Summary
In knees with high tibial slope, slope reducing HTO and LET offload the ACL differently; therefore, specific ACL loading mechanisms should be considered when selecting these adjunctive surgeries to ACL reconstruction.
Abstract
Introduction
In ACL-injured individuals with increased tibial slope, adjunct treatments to ACL reconstruction (ACLR) may help reduce the risk of graft failure. These treatments include slope-reducing high tibial osteotomy (SR-HTO) and lateral extra-articular tenodesis (LET). While both interventions can decrease graft failure risk, their biomechanical effects, particularly in knees with increased tibial slope, remain unclear. This study compared the effects of SR-HTO and LET on ACL force and tibiofemoral kinematics in knees with high tibial slope using computational modeling.
Methods
Computational models of the tibiofemoral joint were developed from ten cadaveric right knees (five male, five female; age: 33±7 years).
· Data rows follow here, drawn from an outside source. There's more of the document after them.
Lemma remains_length i t : remains i t → (i + length t < length b0)%nat.
Proof. intros [E _]. apply (f_equal length) in E. rewrite length_drop, length_app in E. simpl in E. lia. Qed.

(** The whole loop: what is written is the stripped text. *)
Lemma minify_loop_spec fuel : ∀ i out t, remains i t → (length out ≤ i)%nat → (length t < fuel)%nat →
  minify_loop fuel (work out) (Z.of_nat i) (Z.of_nat (length out)) =
    Ok (work (out ++ strip Plain t), Z.of_nat (length (out ++ strip Plain t))) ∧ (length (strip Plain t) ≤ length t)%nat.
Proof.
  induction fuel as [|fuel IH]; intros i out t Hr Hi Hf; [lia|]. cbn [minify_loop].
  destruct t as [|c t]; [rewrite (load_end i out) by done; cbn [strip]; rewrite app_nil_r; split; [done|simpl; lia]|].
  rewrite (load_text i out c t), ok_bind by done. destruct (remains_cons _ _ _ Hr) as (Hr' & Hc & Hlen).
  rewrite (proj2 (Z.eqb_neq c 0)) by done. assert (∀ z, Z.of_nat z + 1 = Z.of_nat (S z)) as HS by lia. rewrite !HS.
  pose proof (remains_length _ _ Hr) as Hrl. simpl in Hf, Hrl. cbn [strip length]. assert (∀ t', (length t' ≤ length t)%nat → ∀ i', remains i' t' →
    (length out ≤ i')%nat → minify_loop fuel (work out) (Z.of_nat i') (Z.of_nat (length out)) =
      Ok (work (out ++ strip Plain t'), Z.of_nat (length (out ++ strip Plain t'))) ∧ (length (strip Plain t') ≤ S (length t))%nat) as Hgo.
  { intros t' Ht i' Hr2 Hi2. destruct (IH i' out t' Hr2 Hi2) as [-> ?]; [lia|]. split; [done|lia]. }
  destruct (blank_char c); [apply Hgo; done || lia|]. destruct (Z.eqb_spec c 47) as [->|Hs].
  { destruct (next_is (S i) out t 47) as (d & Ed & Hd); [lia|done|done|]. rewrite Ed, ok_bind, Hd.
    destruct (next_is (S i) out t 42) as (d' & Ed' & Hd'); [lia|done|done|]. assert (d' = d) as -> by congruence. rewrite Hd'.
    destruct t as [|x t]; [by apply (Hgo []); [|done|lia]|].
    destruct (remains_cons _ _ _ Hr') as (Hr2 & _ & _). unfold skip_oneline_comment, skip_multiline_comment.
    replace (Z.of_nat i + 2) with (Z.of_nat (S (S i))) by lia. rewrite length_work by lia. simpl in Hrl. destruct (x =? 47).
    - destruct (oneline_loop (S (length b0)) out (S (S i)) t) as (i' & t' & -> & ? & ? & ? & ->); [done|lia|lia|].
      rewrite ok_bind. apply Hgo; [simpl; lia|done|lia].
    - destruct (x =? 42); [|by apply Hgo; [|done|lia]].
      destruct (multiline_loop (S (length b0)) out (S (S i)) t) as (i' & t' & -> & ? & ? & ? & ->); [done|lia|lia|].
      rewrite ok_bind. apply Hgo; [simpl; lia|done|lia]. }
  assert (length (out ++ [c]) = S (length out)) as Hl by (rewrite length_app; simpl; lia).
  destruct (Z.eqb_spec c 34) as [->|Hq].
  - unfold minify_string. rewrite (load_text i out 34 t), ok_bind by done. rewrite store_at, ok_bind, !HS, <- Hl by lia.
    rewrite length_work by lia. destruct (string_loop (S (length b0)) (S i) (out ++ [34]) t) as (i' & out' & t' & -> & Hr2 & ? & ? & Et); [done|lia|lia|].
    rewrite ok_bind. destruct (IH i' out' t') as [-> Hle]; [done|done|lia|].
    replace (out ++ 34 :: strip Str t) with (out' ++ strip Plain t') by (by rewrite <- Et, <- app_assoc). split; [done|].
    pose proof (strip_le Str t). simpl; lia.
  - rewrite store_at, ok_bind, <- Hl by lia. destruct (IH (S i) (out ++ [c]) t) as [-> ?]; [done|lia|lia|].
    rewrite <- app_assoc. split; [done|simpl; lia].
Qed.
End block.

(** ** The text of an item without its layout

    [erases t t']: at any place outside strings, stripping [t] leaves [t']. *)
Definition erases (t t' : list Z) : Prop := ∀ rest, strip Plain (t ++ rest) = t' ++ strip Plain rest.

Lemma erases_nil : erases [] [].
Proof. intros rest. done. Qed.

Lemma erases_app t1 t1' t2 t2' : erases t1 t1' → erases t2 t2' → erases (t1 ++ t2) (t1' ++ t2').
Proof. intros H1 H2 rest. by rewrite <- app_assoc, H1, H2, app_assoc. Qed.

Lemma erases_blank t : Forall (λ c, blank_char c = true) t → erases t [].
Proof. intros Ht rest. induction Ht as [|c t Hc _ IH]; [done|]. cbn [strip app]. by rewrite Hc. Qed.

Definition kept (c : Z) : Prop := 32 < c ∧ c ≠ 34 ∧ c ≠ 47.

Lemma erases_kept t : Forall kept t → erases t t.
Proof.
  intros Ht rest. induction Ht as [|c t Hc _ IH]; [done|]. cbn [strip app]. unfold kept in Hc. unfold blank_char.
  by repeat (rewrite (proj2 (Z.eqb_neq c _)) by lia; cbn [orb]); rewrite IH.
Qed.

(** A backslash in front of the closing quote would hide it. *)
Definition no_final_backslash (s : option (list Z)) : Prop := last (default [] s) ≠ Some 92.

Lemma escape_kept c rest : 0 < c < 256 → (c = 92 → head rest ≠ Some 34) →
  strip Str (escape_text c ++ rest) = escape_text c ++ strip Str rest.
Proof.
  intros Hc Hb. assert (∀ x l, x ≠ 34 → x ≠ 92 → strip Str (x :: l) = x :: strip Str l) as Hone.
  { intros x l H1 H2. cbn [strip]. by rewrite (proj2 (Z.eqb_neq _ _) H1), (proj2 (Z.eqb_neq _ _) H2). }
  assert (∀ x l, x ≠ 34 → strip Str (92 :: x :: l) = 92 :: strip Str (x :: l)) as Hesc.
  { intros x l Hx. cbn [strip]. by rewrite (proj2 (Z.eqb_neq x 34) Hx). }
  assert (∀ d, 0 ≤ d → hex_char d ≠ 34 ∧ hex_char d ≠ 92 ∨ 15 < d) as Hhex by (intros d Hd; unfold hex_char; case_match; lia).
  unfold escape_text. destruct (Z.eqb_spec c 34) as [->|H1]; [done|]. destruct (Z.eqb_spec c 92) as [->|H2]; cbn [orb app].
  - rewrite Hesc by done. cbn [strip]. cbn. destruct rest as [|d r]; [done|]. specialize (Hb eq_refl). cbn in Hb.
    rewrite (proj2 (Z.eqb_neq d 34)) by congruence. done.
  - repeat (case_match; [cbn [app]; by rewrite Hesc, Hone by done|]). destruct (Z.ltb_spec c 32); cbn [app]; [|by rewrite Hone].
    destruct (Hhex (c / 16)) as [[? ?]|?]; [apply Z.div_pos; lia| |pose proof (Z.div_lt_upper_bound c 16 16); lia].
    destruct (Hhex (c mod 16)) as [[? ?]|?]; [apply Z.mod_pos_bound; lia| |pose proof (Z.mod_pos_bound c 16); lia].
    by rewrite Hesc, !Hone by done.
Qed.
MRI and CT scans were used to reconstruct 3D geometries of the bones, cartilage, and menisci. The tibial geometries were then imported into reverse engineering software, where a virtual anterior opening wedge osteotomy increased the tibial slope to 15°, and a closing wedge SR-HTO reduced it to 5°. The geometries of the tibia, and the femur, cartilage, and meniscal geometries along with meniscal and ligament attachment data, were then imported into ADAMS multi-body dynamic software, incorporating standardized ligament properties (slack lengths and stiffnesses). For knees with a 15° tibial slope, lateral extra-articular tenodesis (LET) was simulated by tensioning lateral tissues to 21 N at 60° of flexion. Three conditions were simulated for each knee: 1) high tibial slope of 15°, 2) SR-HTO, and 3) LET. Three loading scenarios were applied to each condition: 1) 100 N axial compression, 2) axial compression with an 8 Nm valgus moment, and 3) axial compression, valgus moment, 4 Nm internal rotation moment, and 30 N anterior force to simulate a pivot shift exam. All loads were applied with the knee at 15° of flexion, with the femur fixed, and the tibia free to move except in flexion. Outcome measures included ACL force at peak applied loads and tibiofemoral kinematics, specifically anterior tibial translation (ATT) and internal tibial rotation (ITR). Results were compared using a nonparametric Friedman test with Least Significant Difference post-hoc correction (alpha=0.05).
Results
Under axial compression, only SR-HTO reduced median ACL force by 69% compared to the high-slope knee (p<0.01). Under compression and valgus, SR-HTO and LET reduced ACL force by 32% (p<0.01) and 43% (p<0.01), respectively. Under a simulated pivot shift, LET reduced ACL force by 58% (p<0.001) compared to the high-slope knee and 34% (p<0.05) compared to SR-HTO. Regarding kinematics, under compression, SR-HTO decreased median ATT by 34% (p<0.05). Under compression and valgus, SR-HTO and LET reduced ITR by 25% (p<0.01) and 16% (p<0.05), respectively. Under a simulated pivot shift, LET reduced ITR by 22% (p<0.01).
Discussion
In knees with increased tibial slope, SR-HTO and LET offload the ACL by affecting kinematics differently depending on the loading scenario. With compression, SR-HTO reduced ATT, but LET did not. With compression and valgus, both SR-HTO and LET reduced coupled ITR. During a simulated pivot shift, only LET reduced ITR, because the lateral tissue acts as a checkrein against internal rotation torque.